And they bore away their awful burden.
A darker night could hardly be. Not a star was to be seen. No bell was allowed to toll for him who had rashly rushed to oblivion. The parson sat comfortably by his own fireside, and wrote part of a sermon for the followiog Sunday, and he took for his text these words : “ But whoso hath this world’s good, and seeth his brother have need, and shutteth up his bowels of compassion, how dwelleth the love of God in him ?”
The place chosen for the interment was the junction of the cross-roads at top of Alton-street. There, after sunset, a hole was dug in the presence of a few idlers. When it was completed, a considerable number of spectators had gathered. Coldly blew the April wind (it was an easterly one) down towards the churchyard, the small party of men advanced up Alton-street, two of them carrying horn lanterns, and four others bearing the bier, on which was stretched the uncoffined body. They drew nearer and nearer. They stood by the side of the hole, and laid the corpse upon the ground. Not a prayer was said ; not a sigh was heaved. The dead youth had had no companions ; and none of his friends or relatives were present, for postal communication was not so easily available then as in modern times.
“Poor young fellow,” remarked several of the bystanders; “it was a pity ! “
And that was his only requiem.
“Now, Bill Huggins,” said one of the bearers ; “ Hast thee got the stake ?”
“Iss, Iss,” replied Huggins, a wane brutal-looking labourer ; “ Here he be !”
“ What be this stake for ?” inquired a boy.

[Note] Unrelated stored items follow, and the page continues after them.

(** X13: one turn of the crawl loop never takes the counter past the
    cap, and the counter goes up by the number of lines the turn
    appends to the track file; so it is for every number of turns the
    loop makes. *)
Theorem wikihow_counter_stays_within_cap (fuel : nat) (c : WikiHow.crawl) :
  (Z.of_nat (WikiHow.total_downloaded (turn c))
     ≤ Z.max (Z.of_nat (WikiHow.total_downloaded c)) cap)%Z ∧
  (∃ t, trace (WikiHow.cs (turn c)) = trace (WikiHow.cs c) ++ t ∧
        WikiHow.total_downloaded (turn c)
          = WikiHow.total_downloaded c + length (appends log t)) ∧
  ∀ c', loop fuel c = Some c' →
    (Z.of_nat (WikiHow.total_downloaded c')
       ≤ Z.max (Z.of_nat (WikiHow.total_downloaded c)) cap)%Z ∧
    (WikiHow.queue c' = [] ∨
     (cap ≤ Z.of_nat (WikiHow.total_downloaded c'))%Z) ∧
    ∃ t, trace (WikiHow.cs c') = trace (WikiHow.cs c) ++ t ∧
         WikiHow.total_downloaded c'
           = WikiHow.total_downloaded c + length (appends log t).
Proof.
  assert (∀ c,
    (Z.of_nat (WikiHow.total_downloaded (turn c))
       ≤ Z.max (Z.of_nat (WikiHow.total_downloaded c)) cap)%Z ∧
    (∃ t, trace (WikiHow.cs (turn c)) = trace (WikiHow.cs c) ++ t ∧
          WikiHow.total_downloaded (turn c)
            = WikiHow.total_downloaded c + length (appends log t))) as Hturn.
  { clear c. intros c. unfold WikiHow.turn.
    destruct (fill_batch (WikiHow.queue c) [] (tracked (WikiHow.cs c)))
      as [q batch].
    set (c0 := {| WikiHow.cs := WikiHow.cs c; WikiHow.queue := q;
                  WikiHow.seen := WikiHow.seen c;
                  WikiHow.total_downloaded := WikiHow.total_downloaded c |}).
    destruct (download_batch_counts batch c0) as (_ & _ & _ & B & t1 & E1 & _ & C1).
    destruct (discover_trace batch (download_batch batch c0)) as (t2 & E2 & _ & A2).
    unfold WikiHow.expand.
    destruct (discover batch (download_batch batch c0)) as [st new_links].
    simpl in *. split; [done|]. exists (t1 ++ t2).
    rewrite E2, E1, <-app_assoc. split; [done|].
    rewrite appends_app, A2, app_nil_r. done. }
  split; [apply Hturn|]. split; [apply Hturn|].
  revert c. induction fuel as [|fuel IH]; intros c c'; simpl.
  - destruct (WikiHow.queue c) eqn:Hq.
    + intros [= <-]. split_and!; [lia|by left|]. exists [].
      rewrite app_nil_r. simpl. split; [done|lia].
    + destruct (bool_decide _) eqn:Hcap; [done|].
      apply bool_decide_eq_false in Hcap.
      intros [= <-]. split_and!; [lia|right; lia|]. exists [].
      rewrite app_nil_r. simpl. split; [done|lia].
  - destruct (WikiHow.queue c) eqn:Hq.
    + intros [= <-]. split_and!; [lia|by left|]. exists [].
      rewrite app_nil_r. simpl. split; [done|lia].
    + destruct (bool_decide _) eqn:Hcap.
      * apply bool_decide_eq_true in Hcap. intros H.
        destruct (IH (turn c) c' H) as (B & Q & t2 & E2 & C2).
        destruct (Hturn c) as (B1 & t1 & E1 & C1).
        split_and!; [lia|done|]. exists (t1 ++ t2).
        rewrite E2, E1, <-app_assoc. split; [done|].
        rewrite appends_app, length_app. lia.
      * apply bool_decide_eq_false in Hcap.
        intros [= <-]. split_and!; [lia|right; lia|]. exists [].
        rewrite app_nil_r. simpl. split; [done|lia].
Qed.


Lemma fill_batch_length queue : ∀ batch tracked,
  length (fill_batch queue batch tracked).1 ≤ length queue.
Proof.
  induction queue as [|url rest IH]; intros batch tracked; simpl; [done|].
  destruct (bool_decide _); [|done].
  destruct (bool_decide _); etrans; try apply IH; lia.
Qed.

Lemma discover_within (U : gset string) batch c :
  (∀ k u, extract_article_links k u ⊆ U) →
  (discover batch c).2 ⊆ U ∖ WikiHow.seen c.
Proof.
  intros HU. unfold WikiHow.discover.
  assert (∀ acc : state * gset string,
            acc.2 ⊆ U ∖ WikiHow.seen c →
            (foldl (λ acc url,
               (called (emit (Lookup url) acc.1),
                acc.2 ∪ (extract_article_links (calls acc.1) url
                         ∖ tracked acc.1 ∖ WikiHow.seen c))) acc batch).2
              ⊆ U ∖ WikiHow.seen c) as H.
  { induction batch as [|url batch IH]; intros acc Hacc; simpl; [done|].
    apply IH. simpl. pose proof (HU (calls acc.1) url) as Hsub.
    revert Hacc Hsub. generalize (extract_article_links (calls acc.1) url).
    generalize (tracked acc.1). generalize acc.2. clear. set_solver. }
  apply (H (WikiHow.cs c, ∅)). simpl. clear. set_solver.
Qed.

(** One turn on a queue that is not empty uses up the measure of the
    loop: the length of the queue and the links not seen yet. *)
Lemma turn_decreases (U : gset string) c :
  (1 ≤ WikiHow.batch_size cfg)%Z →
  (∀ k u, extract_article_links k u ⊆ U) →
  WikiHow.queue c ≠ [] →
  length (WikiHow.queue (turn c)) + size (U ∖ WikiHow.seen (turn c))
    < length (WikiHow.queue c) + size (U ∖ WikiHow.seen c).
Proof.
  intros Hbs HU Hq. unfold WikiHow.turn.
  destruct (WikiHow.queue c) as [|url rest] eqn:Eq; [done|].
  assert (length (fill_batch (url :: rest) [] (tracked (WikiHow.cs c))).1
          ≤ length rest) as Hpop.
  { simpl. rewrite bool_decide_eq_true_2 by (simpl; lia).
    destruct (bool_decide _); apply fill_batch_length. }
  destruct (fill_batch (url :: rest) [] (tracked (WikiHow.cs c))) as [q batch].
  simpl in Hpop.
  set (c0 := {| WikiHow.cs := WikiHow.cs c; WikiHow.queue := q;
                WikiHow.seen := WikiHow.seen c;
                WikiHow.total_downloaded := WikiHow.total_downloaded c |}).
  destruct (download_batch_counts batch c0) as (Q & S & _).
  pose proof (discover_within U batch (download_batch batch c0) HU) as Hnew.
  unfold WikiHow.expand.
  destruct (discover batch (download_batch batch c0)) as [st new_links].
  simpl in *. rewrite Q, S in *. simpl in *.
  rewrite length_app, sorted_length.
  assert (size (U ∖ WikiHow.seen c)
          = size (U ∖ (WikiHow.seen c ∪ new_links)) + size new_links) as ->.
  { rewrite <-size_union by (clear; set_solver). f_equal.
    apply set_eq. intros u. revert Hnew. clear. intros Hnew.
    specialize (Hnew u). rewrite !elem_of_union, !elem_of_difference,
      elem_of_union in *.
    destruct (decide (u ∈ new_links)); tauto. }
  lia.
Qed.

(** X14: when the site has finitely many article links, the crawl loop
    ends: a fuel of the length of the queue and the number of links not
    yet seen is enough, whatever the crawler answers. *)
Theorem wikihow_crawl_terminates (U : gset string) (fuel : nat)
    (c : WikiHow.crawl) :
  (1 ≤ WikiHow.batch_size cfg)%Z →
  (∀ k u, extract_article_links k u ⊆ U) →
  length (WikiHow.queue c) + size (U ∖ WikiHow.seen c) ≤ fuel →
  ∃ c', loop fuel c = Some c'.
Proof.
  intros Hbs HU. revert c. induction fuel as [|fuel IH]; intros c Hfuel; simpl.
  - destruct (WikiHow.queue c); [by eexists|simpl in Hfuel; lia].
  - destruct (WikiHow.queue c) as [|url rest] eqn:Hq; [by eexists|].
    destruct (bool_decide _); [|by eexists].
    apply IH. pose proof (turn_decreases U c Hbs HU) as Hdec.
    rewrite Hq in Hdec. specialize (Hdec ltac:(done)). simpl in *. lia.
Qed.

End WikiHowLoop.

Lemma wikihow_crawl_terminates_witness :
  ∃ c', WikiHow.loop sample_down (λ _ _, {[ "a"; "b" ]})
          {| WikiHow.download_dir := "out"; WikiHow.track_file := "t.txt";
             WikiHow.max_downloads := 5; WikiHow.batch_size := 2 |}
          3
          {| WikiHow.cs := start ∅ ∅ ∅; WikiHow.queue := ["a"];
             WikiHow.seen := {[ "a" ]}; WikiHow.total_downloaded := 0 |}
        = Some c'.
Proof.
  assert (1 ≤ 2)%Z as H1 by lia.
  assert (∀ (k : nat) (u : string),
            ({[ "a"; "b" ]} : gset string) ⊆ {[ "a"; "b" ]}) as H2 by done.
  assert (length ["a"] + size (({[ "a"; "b" ]} : gset string) ∖ {[ "a" ]}) ≤ 3)
    as H3 by (vm_compute; lia).
  exact (wikihow_crawl_terminates sample_down (λ _ _, {[ "a"; "b" ]})
           {| WikiHow.download_dir := "out"; WikiHow.track_file := "t.txt";
              WikiHow.max_downloads := 5; WikiHow.batch_size := 2 |}
           {[ "a"; "b" ]} 3
           {| WikiHow.cs := start ∅ ∅ ∅; WikiHow.queue := ["a"];
              WikiHow.seen := {[ "a" ]}; WikiHow.total_downloaded := 0 |}
           H1 H2 H3).
Defined.

(** * The cap on the downloads (independent.py, wiki-how.py) *)

(** C2, as stated, fails: [independent.py] tests the cap before a batch,
    not before a URL.  With a cap of one, batches of two and three
    candidates that all succeed, the first batch downloads two URLs:
    two are marked, not one. *)
Lemma cap_is_passed_within_a_batch :
  ∃ r, Independent.main sample_now sample_up sample_valid sample_str (λ _, ∅)
         (sample_cfg 1 3 2) true three_candidates = Ok r ∧
       Independent.count r = 2 ∧
       tracked (Independent.st r) = {[ node_1; node_2 ]} ∧
       fetches (trace (Independent.st r)) = [node_1; node_2].
Proof.
  eexists. split; [vm_compute; reflexivity|].
  split_and!; vm_compute; reflexivity.
Qed.

(** The loop of [wiki-how.py] tests the cap before every URL. *)
Lemma wikihow_loop_within_cap (arun : nat → string → response)
    (extract_article_links : nat → string → gset string)
    (cfg : WikiHow.config) (fuel : nat) : ∀ c c',
  WikiHow.loop arun extract_article_links cfg fuel c = Some c' →
  (Z.of_nat (WikiHow.total_downloaded c')
     ≤ Z.max (Z.of_nat (WikiHow.total_downloaded c))
             (WikiHow.max_downloads cfg))%Z ∧
  (WikiHow.queue c' = [] ∨
   (WikiHow.max_downloads cfg ≤ Z.of_nat (WikiHow.total_downloaded c'))%Z).
Proof.
  assert (∀ c,
    (Z.of_nat (WikiHow.total_downloaded
                 (WikiHow.turn arun extract_article_links cfg c))
       ≤ Z.max (Z.of_nat (WikiHow.total_downloaded c))
               (WikiHow.max_downloads cfg))%Z) as Hturn.
  { intros c. unfold WikiHow.turn.
    destruct (WikiHow.fill_batch cfg (WikiHow.queue c) []
                (tracked (WikiHow.cs c))) as [q batch].
    set (c0 := {| WikiHow.cs := WikiHow.cs c; WikiHow.queue := q;
                  WikiHow.seen := WikiHow.seen c;
                  WikiHow.total_downloaded := WikiHow.total_downloaded c |}).
    destruct (download_batch_counts arun cfg batch c0) as (_ & _ & _ & B & _).
    unfold WikiHow.expand.
    destruct (WikiHow.discover extract_article_links batch
                (WikiHow.download_batch arun cfg batch c0)) as [st new_links].
    exact B. }
  induction fuel as [|fuel IH]; intros c c'; simpl.
  - destruct (WikiHow.queue c) eqn:Hq.
    + intros [= <-]. split; [lia|by left].
    + destruct (bool_decide _) eqn:Hcap; [done|].
      apply bool_decide_eq_false in Hcap.
      intros [= <-]. split; [lia|right; lia].
  - destruct (WikiHow.queue c) eqn:Hq.
    + intros [= <-]. split; [lia|by left].
    + destruct (bool_decide _) eqn:Hcap.
      * apply bool_decide_eq_true in Hcap. intros H.
        destruct (IH _ c' H) as (B & Q). pose proof (Hturn c). split; [lia|done].
      * apply bool_decide_eq_false in Hcap.
        intros [= <-]. split; [lia|right; lia].
Qed.
(** * c2cli: conversion between COCO, YOLO and Pascal VOC annotations

    A shallow embedding of the Python package [c2cli] (models.py,
    formats/coco.py, formats/yolo.py, formats/pascal_voc.py, converter.py)
    and the properties of its specification.

    Conventions of the embedding.
    - A Python [float] is a binary64 number: Rocq's primitive [float], whose
      operations are the IEEE 754 ones.
    - A Python [int] is a [Z].
    - A Python [str] is a [string]; a character is a code point below 256.
    - A raised exception is the [Raise] case of [result]; statements that
      mutate an object thread the object through a state monad. *)

From Stdlib Require Import ZArith QArith Qcanon Floats String Ascii List Lia.
From Stdlib Require Import DecimalString Permutation Sorting.Sorted.
From stdpp Require Import base tactics option list sorting gmap strings.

“Why, to drive drow him, to be sure, or else he’d walk and bite people in their beds, and then every one of ‘em would walk in their turn, and a pretty time Ross would have of it ! “
What followed is too horrible to describe. But in a very few minutes, the mangled body was let down into the grave. The earth was hastily shovelled in ; and soon every one had departed from the dreadful spot. That was how the place acquired its name, Corpse-Cross; and suicides were interred there in similar fashion for a long time afterwards. Not till 1838, did the law intervene to put an end to so odious a practice.
Two days afterwards, Mr. Markey led his daughter Clara up to the altar in Ross Church. The bells rang merrily, and a crowd gathered round the church doors to see the wedding party enter.
“ What had the gardener’s death to do with any one here ?” Mr. Markey had remarked ;” he was no connection of either of the families, and there was no reason why the ceremony should be postponed on that account.”
“ Certainly not ! certalnly not !” chimed his wife ; “and the dresses all made, and the cake made, and everything prepared !”
It was May-day morning: and among the sightseers who thronged the churchyard was a party of Morris-dancers. These were young country fellows——most of them from Marcle who wore their best breeches, waistcoats, and hats, but no coats. Their shirt-sleeves were covered with circling rows of bits of ribbon, of every colour. Their hats were similarly covered. More ribbons were tied round their knees, with strings of little round bells that jingled as they walked. One of them carried a fiddle, another a triangle, and a third was grotesquely dreamed up in woman’s clothes, with his face painted bright red, and was addressed by the name of “ Molly.” Another carried the long tail of a cow, with which to swing round and clear a space for the Morris-men as they danced. They had performed their uncouth gambols before several of the principal inns and houses in the town, and had already received so many presents of beer that they were looking hot and flushed.
“Here be Mr. Rudhall,” cried a girl on the outskirts of the crowd.
The bridegroom passed through the ordeal of stares, and overheard many comments and rude witticisms, but all the remarks were complimentary to the bride.
“ She do look beautiful, and no mistake.”
“He ought to be proud on her !”
“ Doesn’t thee wish thee was in his shoes, Jack?”
Beautiful, indeed, but pale as death. She seemed ready to faint as the service proceeded.
“Bear up, girl, bear up,” whispered her mother ; “ what is the matter with you ?”
Her father frowned till his eyebrows sank low towards his eyes.
“ Wilt thou have this woman to be thy wedded wife?” reed the parson, and he added the words which in the service follow the question.
“ Yes,” said Mr. Rudhall, loud and quick.
The people in the church tittered.
“ Wilt thou have this man to thy wedded husband ?”
Silence !
“ What did hur thy,” whispered Mrs. Jones to Betsy Preece.
“ Hur hanna said nothing !” replied Betsy.
The bride looked around, anxiously, helplessly.
“ Wilt thou have this man ?” —the parson was repeating, when, with a load scream that echoed through the aisles, Clara fell to the ground.
Astonishment and consternation were visible on every face.
“Run for water,” said the parson.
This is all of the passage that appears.